ALZHEIMER'S CURE COMES STEP CLOSER; Irish & US Scientists in Breakthrough
Byline: BY SENAN HOGAN AND JOHN VON RADOWITZ
A LANDMARK discovery about the way Alzheimer's triggers memory loss could pave the way for a possible cure for the disease, it emerged yesterday.
Researchers conducted experiments using brain material from dead patients to show how a tiny protein building block disrupts communication between nerve cells.
The findings from Irish and US scientists provide the starting block for developing more effective drugs for the devastating disease, which affects more than 40,000 people in Ireland.
Professor Dominic Walsh from University College of Dublin's Conway Institute said: "The onset of the disease is insidious with the earliest symptoms often manifested as subtle and intermittent deficits of episodic memory.

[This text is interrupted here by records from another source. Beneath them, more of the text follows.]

(** A step of a task keeps the invariant. *)
Lemma l1_set_tasks g v ttl now s : tasks (l1_set g v ttl now s) = tasks s.
Proof. unfold l1_set. destruct (l1 s); [|done]. by destruct (memory_set _ _ _ _ _ _). Qed.

Lemma l1_set_inflight g v ttl now s : inflight (l1_set g v ttl now s) = inflight s.
Proof. unfold l1_set. destruct (l1 s); [|done]. by destruct (memory_set _ _ _ _ _ _). Qed.

Section steps.
Hypothesis Hmax : 0 < maxEntries.

(** A held guard fills the L1 when it is current. *)
Lemma fill_ok s i t g v ttl now (also : bool) :
  worker_ok [] s → tasks s !! i = Some t → guard_of t = Some g →
  worker_ok [] (if isCurrent g s && also then l1_set g v ttl now s else s).
Proof.
  intros Hs Hi Hg. destruct (isCurrent g s) eqn:Hc; [|done]. destruct also; [|done]. simpl. apply l1_set_ok; [done|done|].
  eapply current_seen; [exact Hs| |done]. right. exists t. split; [by eapply list_elem_of_lookup_2|done].
Qed.

Lemma begin_get_ok s i key load now perf :
  closed s = false → worker_ok [] s → tasks s !! i = Some Finished → worker_ok [] (begin_get i key load now perf s).1.
Proof.
  intros Hopen Hs Hi. unfold begin_get. pose proof (observe_read_ok _ _ key Hopen Hs) as H1.
  assert (Ht : tasks (observeKey false key s).2 = tasks s) by (unfold observeKey, find_object; by destruct (jget _ _)).
  destruct (observeKey false key s) as [g s1]. simpl in *. rewrite <-Ht in Hi.
  set (found := match l1 s1 with Some m => _ | None => _ end). destruct found as [m local] eqn:Hfound.
  assert (H2 : worker_ok [g] (with_l1 m s1)).
  { apply with_l1_ok; [done|]. intros m' ->. unfold found in Hfound. destruct (l1 s1) as [m0|] eqn:Hm0; [|done].
    pose proof (memory_get_fresh s1 now (localKey key) m0 (l1_fresh_now _ _ _ H1 Hm0)) as Hfresh.
    destruct (memory_get _ _ _) as [m1 v]. simpl in Hfresh. congruence. }
  destruct local as [[v n]|]; [destruct load as [ttl|]|]; simpl.
  - eapply set_task_ok; [by apply worker_release_ok|exact Hi|done|done].
  - eapply set_task_ok; [by apply worker_release_ok|exact Hi|done|done].
  - by eapply give_guard.
Qed.

Lemma end_get_ok s i g startedAt load entry now perf :
  worker_ok [] s → tasks s !! i = Some (Getting g startedAt load) → worker_ok [] (end_get i g startedAt load entry now perf s).1.
Proof.
  intros Hs Hi. unfold end_get. set (both := match entry with Ok _ => _ | Throw _ => _ end).
  assert (Hboth : worker_ok [] both.1 ∧ tasks both.1 = tasks s ∧ inflight both.1 = inflight s).
  { unfold both. destruct entry as [[[v ttl]|]|e]; [|done|done]. destruct (_ <=? 0); [done|]. cbn [fst]. split_and!.
    - rewrite <-(andb_true_r (isCurrent g s)). by eapply fill_ok.
    - destruct (isCurrent g s); [apply l1_set_tasks|done].
    - destruct (isCurrent g s); [apply l1_set_inflight|done]. }
  destruct both as [s1 r]. destruct Hboth as (H1 & H2 & H3). simpl in *. rewrite <-H2 in Hi.
  assert (Hf : ∀ key, (key, i) ∉ inflight s1) by (by eapply not_flying).
  destruct load as [ttl|]; [|by eapply return_call_ok].
  destruct r as [found|e]; simpl; apply (worker_release_ok [] (set_task i _ s1)); by eapply take_guard.
Qed.

Lemma after_get_ok s i key ttl found :
  worker_ok [] s → tasks s !! i = Some (Got key ttl found) → worker_ok [] (after_get i key ttl found s).1.
Proof.
  intros Hs Hi. unfold after_get. destruct found as [v|]; [by eapply set_task_ok|].
  destruct (closed s) eqn:Hopen; [by eapply set_task_ok|]. destruct (jget key (inflight s)) as [f|] eqn:Hfly; [by eapply set_task_ok|].
  pose proof (observe_read_ok _ _ key Hopen Hs) as H1.
  assert (Hg : name (observeKey false key s).1 = key ∧ seen (observeKey false key s).1 = mutations s key ∧
    tasks (observeKey false key s).2 = tasks s ∧ inflight (observeKey false key s).2 = inflight s ∧
    mutations (observeKey false key s).2 = mutations s ∧ closed (observeKey false key s).2 = closed s)
    by (unfold observeKey, find_object; by destruct (jget _ (keyRevisions s))).
  destruct (observeKey false key s) as [g s1]. simpl in *. destruct Hg as (G1 & G2 & G3 & G4 & G5 & G6). rewrite <-G3 in Hi. rewrite <-G4 in Hfly.
  assert (H2 : worker_ok [] (set_task i (Starting g ttl) s1)) by (by eapply give_guard).
  destruct H2. simpl in *. split; simpl; try done.
  - rewrite G6, Hopen. done.
  - intros Hc h Hh. destruct (wk_guards0 Hc h Hh). by split.
  - rewrite jset_new by done. by apply jset_new_ok.
  - intros k j Hin. rewrite jset_new in Hin by done. apply elem_of_app in Hin as [Hin|Hin%list_elem_of_singleton]; [by apply wk_flights0|].
    injection Hin as -> ->. exists (Starting g ttl), g. rewrite list_lookup_insert_eq by (by eapply lookup_lt_Some).
    split_and!; [done..|]. by rewrite G5.
Qed.

Lemma start_flight_ok s i g ttl :
  worker_ok [] s → tasks s !! i = Some (Starting g ttl) → worker_ok [] (start_flight i g ttl s).1.
Proof.
  intros Hs Hi. unfold start_flight. destruct (closed s); [by eapply settle_flight_ok|]. by eapply set_task_ok.
Qed.
Lemma snapshot_paid fuel ancestors v c :
  below ancestors v → within maxBytes c → snapshot number_text heap maxBytes fuel ancestors v c = paid (λ t, size t) (pl fuel v) c.
Proof.
  revert ancestors v c. induction fuel as [|fuel IH]; intros ancestors v c Hb Hc.
  { cbn [snapshot plain]. unfold paid. by destruct (count_value c). }
  cbn [snapshot]. rewrite (count_charge maxBytes) by done. unfold paid.
  assert (Hlit : ∀ t size', utf8_length (text t) = size' → 0 <= size' →
    (c0 ← ch 0 1 c; c1 ← reserve maxBytes size' c0; Some (t, c1)) = (c' ← ch (size t) 1 c; Some (t, c'))).
  { intros t size' <- Hs. rewrite (charge_bind _ _ _ _ _ (λ c0, c1 ← ch (size t) 0 c0; Some (t, c1)));
      [by rewrite charge_merge by lia|done..|]. intros c' Hc'. by rewrite reserve_charge. }
  assert (Hobj : ∀ anc o, (∀ w, child o w → below anc w) →
    (c0 ← ch 0 1 c; match o with
      | OArray items =>
          if (MAX_METADATA_VALUES <? Z.of_nat (length items)) || (maxBytes <? Z.of_nat (length items)) then None
          else c1 ← reserve maxBytes 2 c0;
               '(l, c2) ← snapshot_items maxBytes (snapshot number_text heap maxBytes fuel anc) true items c1; Some (SArr l, c2)
      | OPlain _ fields => c1 ← reserve maxBytes 2 c0;
               '(l, c2) ← snapshot_fields maxBytes (snapshot number_text heap maxBytes fuel anc) 0 fields c1; Some (SObj l, c2)
      | OError _ | OForeign => None
      end) = ('(t, n) ← plain_object (pl fuel) o; c' ← ch (size t) n c; Some (t, c'))).
  { intros anc o Ha. rewrite (charge_bind _ _ _ _ _ (λ c0, '(t, n) ← plain_object (pl fuel) o; c' ← ch (size t) (n - 1) c0; Some (t, c')));
      [|done..|].
    2: { intros c1 H1. apply object_paid; [|done]. intros w Hw c2 H2. apply IH; [by apply Ha|done]. }
    pose proof (plain_object_sane fuel o (plain_sane fuel)) as Hs. destruct (plain_object (pl fuel) o) as [[t n]|]; [|by destruct (ch 0 1 c)].
    destruct (Hs _ _ eq_refl) as (S1 & S2 & S3). cbn [mbind option_bind]. rewrite charge_merge by lia. do 2 f_equal. lia. }
  destruct v as [| |b|k|s|z| |o|fields]; cbn [plain mbind option_bind].
  - by apply Hlit.
  - by apply Hlit.
  - apply Hlit; by destruct b.
  - apply Hlit; [|lia]. apply utf8_length_small_nil, Hnum.
  - rewrite (charge_bind _ _ _ _ _ (λ c0, c1 ← ch (size (SStr s)) 0 c0; Some (SStr s, c1))); [|done..|intros c' Hc'; by rewrite reserve_string_exact].
    by rewrite charge_merge by auto with jsdb lia.
  - by destruct (ch 0 1 c).
  - by destruct (ch 0 1 c).
  - case_bool_decide as Ho.
    + pose proof (cycle_has_no_copy ancestors o (S fuel) Hb Ho) as Hx. cbn [plain] in Hx. rewrite Hx. by destruct (ch 0 1 c).
    + apply Hobj. intros w Hw. by eapply below_entered.
  - apply (Hobj ancestors (OPlain false ((λ p, (p.1, Some (DData p.2))) <$> fields))). intros w Hw.
    by eapply (below_child ancestors (MNew fields)).
Qed.
(* ===== verification/CacheEvents.v ===== *)
(** * Cache events and the collector of their metrics
      ([src/src/cache/events.ts], [src/src/observability/collector.ts])

    The collector counts every event of a cache and keeps the encodings of the
    last ones in a ring. Its abstract specification is a log; the ring is a
    functional refinement of it, whatever the events are and whenever it is
    reset. A retained event is its JSON text, which the code parses again to
    detach it from the caller's objects. *)

From S2P Require Import Prelude JsValue EventEncoding.

(** ** Events *)

(** [key], [level] and the like are values of the caller; [option]: a field that
    may be left out. *)
Inductive CacheEvent :=
| Hit (key level : meta)
| Miss (key level : meta)
| Set_ (key levels : meta)
| Delete (key : meta)
| DeletePattern (pattern : jsstring)
| LoaderStart (key : meta)
| LoaderSuccess (key durationMs : meta)
| LoaderError (key durationMs error : meta)
| LoaderTimeout (key timeoutMs : meta)
| InflightReuse (key : meta)
| InflightBypass (key : meta) (reason : jsstring)
| StaleHit (key : meta) (reason : jsstring)
| LockTimeout (key timeoutMs : meta) (onTimeout : jsstring)
| NegativeSet (key ttlMs : meta)
| L2Error (operation : jsstring) (key : meta) (state : jsstring) (error : meta)
| L2Skipped (operation : jsstring) (key : meta) (state : jsstring)
| PromotionBypassed (key : meta) (reason : jsstring) (bytes : option meta)
| PublishError (eventType state : jsstring) (error : meta)
| PublishSkipped (eventType state : jsstring)
| InvalidationReceived (eventId eventType : jsstring)
| InvalidationDuplicate (eventId : jsstring)
| InvalidationUntrusted
| InvalidationTrusted
| InvalidationStale (eventId eventType : jsstring) (key : meta) (generation : option meta) (localGeneration : meta)
| SetReceived (key level : meta)
| SetBroadcastSkipped (key : meta) (reason : jsstring) (bytes maxBytes : option meta)
| SetBroadcast (key : meta).

(** [event.type] *)
Definition event_type (e : CacheEvent) : jsstring :=
  js match e with
  | Hit _ _ => "hit" | Miss _ _ => "miss" | Set_ _ _ => "set" | Delete _ => "delete" | DeletePattern _ => "delete-pattern"
  | LoaderStart _ => "loader:start" | LoaderSuccess _ _ => "loader:success" | LoaderError _ _ _ => "loader:error"
  | LoaderTimeout _ _ => "loader:timeout" | InflightReuse _ => "inflight:reuse" | InflightBypass _ _ => "inflight:bypass"
  | StaleHit _ _ => "stale:hit" | LockTimeout _ _ _ => "lock:timeout" | NegativeSet _ _ => "negative:set"
  | L2Error _ _ _ _ => "l2:error" | L2Skipped _ _ _ => "l2:skipped" | PromotionBypassed _ _ _ => "promotion:bypassed"
  | PublishError _ _ _ => "event-bus:publish-error" | PublishSkipped _ _ => "event-bus:publish-skipped"
  | InvalidationReceived _ _ => "invalidation:received" | InvalidationDuplicate _ => "invalidation:duplicate"
  | InvalidationUntrusted => "invalidation:untrusted" | InvalidationTrusted => "invalidation:trusted"
  | InvalidationStale _ _ _ _ _ => "invalidation:stale" | SetReceived _ _ => "set:received"
  | SetBroadcastSkipped _ _ _ _ => "set:broadcast-skipped" | SetBroadcast _ => "set:broadcast"
  end%string.

(** The properties of an event in the order they are written. *)
Definition given (name : string) (v : option meta) : list (jsstring * meta) := match v with Some v => [(js name, v)] | None => [] end.

Definition event_fields (e : CacheEvent) : list (jsstring * meta) :=
  (js "type", MStr (event_type e)) ::
  match e with
  | Hit key level | Miss key level | SetReceived key level => [(js "key", key); (js "level", level)]
  | Set_ key levels => [(js "key", key); (js "levels", levels)]
  | Delete key | LoaderStart key | InflightReuse key | SetBroadcast key => [(js "key", key)]
  | DeletePattern pattern => [(js "pattern", MStr pattern)]
  | LoaderSuccess key d => [(js "key", key); (js "durationMs", d)]
  | LoaderError key d error => [(js "key", key); (js "durationMs", d); (js "error", error)]
  | LoaderTimeout key t => [(js "key", key); (js "timeoutMs", t)]
  | InflightBypass key reason | StaleHit key reason => [(js "key", key); (js "reason", MStr reason)]
  | LockTimeout key t o => [(js "key", key); (js "timeoutMs", t); (js "onTimeout", MStr o)]
  | NegativeSet key t => [(js "key", key); (js "ttlMs", t)]
  | L2Error op key st error => [(js "operation", MStr op); (js "key", key); (js "state", MStr st); (js "error", error)]
  | L2Skipped op key st => [(js "operation", MStr op); (js "key", key); (js "state", MStr st)]
  | PromotionBypassed key reason bytes => [(js "key", key); (js "reason", MStr reason)] ++ given "bytes" bytes
  | PublishError et st error => [(js "eventType", MStr et); (js "state", MStr st); (js "error", error)]
  | PublishSkipped et st => [(js "eventType", MStr et); (js "state", MStr st)]
  | InvalidationReceived id et => [(js "eventId", MStr id); (js "eventType", MStr et)]
  | InvalidationDuplicate id => [(js "eventId", MStr id)]
  | InvalidationUntrusted | InvalidationTrusted => []
  | InvalidationStale id et key g lg =>
      [(js "eventId", MStr id); (js "eventType", MStr et); (js "key", key)] ++ given "generation" g ++ [(js "localGeneration", lg)]
  | SetBroadcastSkipped key reason bytes mx => [(js "key", key); (js "reason", MStr reason)] ++ given "bytes" bytes ++ given "maxBytes" mx
  end.

(** ** Counters *)

Inductive counter :=
| hitsL1 | hitsL2 | missesL1 | missesL2 | missesNegative | sets | deletes | deletePatterns | loaderStart | loaderSuccess
| loaderError | loaderTimeout | inflightReuse | inflightBypass | staleHit | negativeSet | l2Error | l2Skipped
| eventBusPublishError | eventBusPublishSkipped | invalidationReceived | invalidationDuplicate | invalidationStale
| setReceived | setBroadcast | setBroadcastSkipped.

#[export] Instance counter_eq : EqDecision counter.
Proof. solve_decision. Defined.

Definition counters := counter → Z.
Definition emptyCounters : counters := λ _, 0.

Definition is_text (s : string) (v : meta) : bool := match v with MStr t => bool_decide (t = js s) | _ => false end.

"Our findings support the growing theory that Alzheimer's disease memory deficits may result from loss of dendritic spines and that this process is mediated by amyloid-beta protein." Scientists know Alzheimer's is known to be associated with deposits of a protein called amyloid-beta that build up in the brain.
But precisely how the protein is linked to the disease and its symptoms of progressive memory loss and mental confusion is still a mystery.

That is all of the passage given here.